GOAL OF THE EXERCISE:
Determine which lines of the records include the word "pose", and copy them.
··· RECORDS FOR THE EXERCISE ···
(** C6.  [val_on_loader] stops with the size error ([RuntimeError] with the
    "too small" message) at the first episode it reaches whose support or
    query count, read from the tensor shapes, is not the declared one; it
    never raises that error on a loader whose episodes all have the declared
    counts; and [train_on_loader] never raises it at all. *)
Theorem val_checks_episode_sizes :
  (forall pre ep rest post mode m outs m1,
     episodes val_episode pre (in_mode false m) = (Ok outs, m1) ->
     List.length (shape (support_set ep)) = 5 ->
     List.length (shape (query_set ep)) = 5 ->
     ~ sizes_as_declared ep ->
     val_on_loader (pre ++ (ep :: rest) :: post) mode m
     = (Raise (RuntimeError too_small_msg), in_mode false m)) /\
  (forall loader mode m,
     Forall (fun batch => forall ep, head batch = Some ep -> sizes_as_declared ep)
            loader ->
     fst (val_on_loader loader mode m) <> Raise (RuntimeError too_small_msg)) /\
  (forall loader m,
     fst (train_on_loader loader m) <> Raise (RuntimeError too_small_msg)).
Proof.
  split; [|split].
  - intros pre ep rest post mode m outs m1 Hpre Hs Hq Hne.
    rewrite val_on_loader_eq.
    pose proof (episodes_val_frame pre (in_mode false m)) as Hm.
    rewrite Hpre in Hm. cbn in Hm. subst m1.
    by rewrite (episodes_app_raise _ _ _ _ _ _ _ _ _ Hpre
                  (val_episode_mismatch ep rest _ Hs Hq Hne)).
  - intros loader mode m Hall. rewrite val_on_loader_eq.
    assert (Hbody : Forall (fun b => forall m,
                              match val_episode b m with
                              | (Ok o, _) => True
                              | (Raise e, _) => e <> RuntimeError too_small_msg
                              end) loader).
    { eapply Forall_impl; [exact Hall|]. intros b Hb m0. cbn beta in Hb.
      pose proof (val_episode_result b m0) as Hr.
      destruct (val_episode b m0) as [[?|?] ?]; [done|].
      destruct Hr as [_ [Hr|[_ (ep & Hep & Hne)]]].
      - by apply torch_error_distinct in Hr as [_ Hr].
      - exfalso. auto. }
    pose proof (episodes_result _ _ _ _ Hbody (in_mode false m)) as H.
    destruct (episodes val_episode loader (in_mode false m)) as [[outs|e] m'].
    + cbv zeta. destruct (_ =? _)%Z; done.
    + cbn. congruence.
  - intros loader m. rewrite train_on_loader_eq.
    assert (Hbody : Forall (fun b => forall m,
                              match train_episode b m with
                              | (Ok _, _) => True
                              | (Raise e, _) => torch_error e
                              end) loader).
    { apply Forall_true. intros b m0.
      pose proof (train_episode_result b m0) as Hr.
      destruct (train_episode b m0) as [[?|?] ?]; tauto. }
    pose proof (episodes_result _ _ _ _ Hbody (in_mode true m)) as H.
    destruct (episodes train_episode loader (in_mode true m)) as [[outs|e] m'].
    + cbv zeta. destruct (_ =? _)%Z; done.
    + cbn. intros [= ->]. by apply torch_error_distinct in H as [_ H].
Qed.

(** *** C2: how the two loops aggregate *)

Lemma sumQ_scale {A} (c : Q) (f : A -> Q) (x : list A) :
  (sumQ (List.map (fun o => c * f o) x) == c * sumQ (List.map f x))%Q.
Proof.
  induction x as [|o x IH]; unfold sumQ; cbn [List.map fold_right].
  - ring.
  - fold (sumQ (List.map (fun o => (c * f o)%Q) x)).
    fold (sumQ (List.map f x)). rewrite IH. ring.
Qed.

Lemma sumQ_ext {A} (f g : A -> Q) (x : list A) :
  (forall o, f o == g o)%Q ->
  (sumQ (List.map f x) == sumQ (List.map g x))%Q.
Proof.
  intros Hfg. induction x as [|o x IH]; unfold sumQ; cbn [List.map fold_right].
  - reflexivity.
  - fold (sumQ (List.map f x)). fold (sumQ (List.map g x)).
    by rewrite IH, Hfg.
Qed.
···
··· RECORDS FOR THE EXERCISE ···
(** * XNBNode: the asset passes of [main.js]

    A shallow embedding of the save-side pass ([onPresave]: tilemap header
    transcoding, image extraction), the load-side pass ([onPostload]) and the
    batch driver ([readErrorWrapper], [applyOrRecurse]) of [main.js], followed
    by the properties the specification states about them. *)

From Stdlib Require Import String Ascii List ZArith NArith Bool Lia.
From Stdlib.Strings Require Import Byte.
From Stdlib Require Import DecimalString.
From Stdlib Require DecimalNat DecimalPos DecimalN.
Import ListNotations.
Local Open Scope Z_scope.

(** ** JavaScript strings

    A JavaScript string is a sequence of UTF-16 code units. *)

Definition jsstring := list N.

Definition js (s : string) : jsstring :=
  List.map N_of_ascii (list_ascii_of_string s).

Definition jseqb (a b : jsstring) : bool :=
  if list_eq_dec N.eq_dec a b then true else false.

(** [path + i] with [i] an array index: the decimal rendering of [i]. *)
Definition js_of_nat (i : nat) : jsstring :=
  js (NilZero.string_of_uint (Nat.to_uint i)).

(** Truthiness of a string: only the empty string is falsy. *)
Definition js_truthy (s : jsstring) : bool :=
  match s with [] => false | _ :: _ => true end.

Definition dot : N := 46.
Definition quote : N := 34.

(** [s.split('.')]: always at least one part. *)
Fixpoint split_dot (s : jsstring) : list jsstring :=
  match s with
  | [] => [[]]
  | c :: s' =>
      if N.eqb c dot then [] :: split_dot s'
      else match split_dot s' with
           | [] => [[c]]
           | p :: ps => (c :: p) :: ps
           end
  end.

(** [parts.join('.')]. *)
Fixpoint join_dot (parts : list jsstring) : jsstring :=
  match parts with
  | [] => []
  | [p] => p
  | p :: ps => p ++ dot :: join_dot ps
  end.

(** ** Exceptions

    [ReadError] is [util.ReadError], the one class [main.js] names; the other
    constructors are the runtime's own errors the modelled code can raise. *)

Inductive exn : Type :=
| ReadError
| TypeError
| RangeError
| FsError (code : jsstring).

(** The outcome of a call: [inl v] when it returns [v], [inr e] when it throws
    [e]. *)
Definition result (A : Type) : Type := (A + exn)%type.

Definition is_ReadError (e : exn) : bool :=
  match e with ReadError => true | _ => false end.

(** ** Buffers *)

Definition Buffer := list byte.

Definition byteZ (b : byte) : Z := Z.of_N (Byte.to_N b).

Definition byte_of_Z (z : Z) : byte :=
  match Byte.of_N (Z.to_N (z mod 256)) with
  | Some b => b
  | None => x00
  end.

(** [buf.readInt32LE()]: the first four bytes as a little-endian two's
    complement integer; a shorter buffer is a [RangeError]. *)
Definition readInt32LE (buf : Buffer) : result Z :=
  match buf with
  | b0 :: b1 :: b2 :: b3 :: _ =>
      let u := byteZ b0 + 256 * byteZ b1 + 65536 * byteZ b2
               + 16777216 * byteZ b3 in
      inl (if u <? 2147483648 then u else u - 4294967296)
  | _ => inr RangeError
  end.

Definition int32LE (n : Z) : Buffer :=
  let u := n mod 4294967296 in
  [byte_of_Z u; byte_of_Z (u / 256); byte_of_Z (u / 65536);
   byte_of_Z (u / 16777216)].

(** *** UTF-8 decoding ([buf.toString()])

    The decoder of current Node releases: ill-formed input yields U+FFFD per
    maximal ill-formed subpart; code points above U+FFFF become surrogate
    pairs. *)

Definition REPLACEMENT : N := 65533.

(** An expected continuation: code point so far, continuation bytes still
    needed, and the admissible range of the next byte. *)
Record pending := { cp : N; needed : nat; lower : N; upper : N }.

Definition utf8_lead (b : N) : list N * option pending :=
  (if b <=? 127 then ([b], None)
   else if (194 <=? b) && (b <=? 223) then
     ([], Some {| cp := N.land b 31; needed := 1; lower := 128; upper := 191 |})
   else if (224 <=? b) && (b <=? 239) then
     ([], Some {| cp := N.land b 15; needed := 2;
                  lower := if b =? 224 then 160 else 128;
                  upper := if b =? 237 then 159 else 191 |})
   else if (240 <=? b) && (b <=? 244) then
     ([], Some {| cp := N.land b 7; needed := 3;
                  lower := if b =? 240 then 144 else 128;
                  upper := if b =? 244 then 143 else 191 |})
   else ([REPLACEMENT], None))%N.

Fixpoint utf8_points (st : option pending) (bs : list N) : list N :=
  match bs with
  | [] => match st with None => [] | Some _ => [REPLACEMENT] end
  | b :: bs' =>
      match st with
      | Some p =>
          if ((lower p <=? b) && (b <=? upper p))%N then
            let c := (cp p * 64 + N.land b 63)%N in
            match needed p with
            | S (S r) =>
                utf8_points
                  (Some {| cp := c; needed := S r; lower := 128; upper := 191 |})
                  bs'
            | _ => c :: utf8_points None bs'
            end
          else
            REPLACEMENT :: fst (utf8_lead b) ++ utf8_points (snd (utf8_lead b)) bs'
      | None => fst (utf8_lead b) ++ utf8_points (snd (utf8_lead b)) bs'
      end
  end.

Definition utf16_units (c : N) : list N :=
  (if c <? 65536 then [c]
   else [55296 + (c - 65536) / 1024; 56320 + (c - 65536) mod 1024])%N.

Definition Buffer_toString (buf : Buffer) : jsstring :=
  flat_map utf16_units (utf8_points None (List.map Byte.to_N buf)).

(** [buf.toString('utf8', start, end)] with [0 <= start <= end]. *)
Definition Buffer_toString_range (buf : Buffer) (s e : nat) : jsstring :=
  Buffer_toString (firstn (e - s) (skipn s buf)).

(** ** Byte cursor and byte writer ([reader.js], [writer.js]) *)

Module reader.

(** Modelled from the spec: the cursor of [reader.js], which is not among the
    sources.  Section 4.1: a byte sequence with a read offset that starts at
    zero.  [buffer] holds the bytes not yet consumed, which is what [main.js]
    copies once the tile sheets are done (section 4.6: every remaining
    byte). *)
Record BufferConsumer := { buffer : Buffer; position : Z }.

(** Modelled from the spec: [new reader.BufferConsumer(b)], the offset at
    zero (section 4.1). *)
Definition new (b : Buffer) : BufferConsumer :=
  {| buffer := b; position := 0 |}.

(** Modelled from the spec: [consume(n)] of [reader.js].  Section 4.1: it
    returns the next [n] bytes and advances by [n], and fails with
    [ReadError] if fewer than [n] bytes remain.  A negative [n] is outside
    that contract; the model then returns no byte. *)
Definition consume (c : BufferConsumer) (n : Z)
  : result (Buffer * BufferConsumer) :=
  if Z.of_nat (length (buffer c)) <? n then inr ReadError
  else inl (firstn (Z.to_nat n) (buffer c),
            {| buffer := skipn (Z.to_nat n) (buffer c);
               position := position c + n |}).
···
EXERCISE RESPONSE:
    pose proof (episodes_val_frame pre (in_mode false m)) as Hm.
      pose proof (val_episode_result b m0) as Hr.
    pose proof (episodes_result _ _ _ _ Hbody (in_mode false m)) as H.
      pose proof (train_episode_result b m0) as Hr.
    pose proof (episodes_result _ _ _ _ Hbody (in_mode true m)) as H.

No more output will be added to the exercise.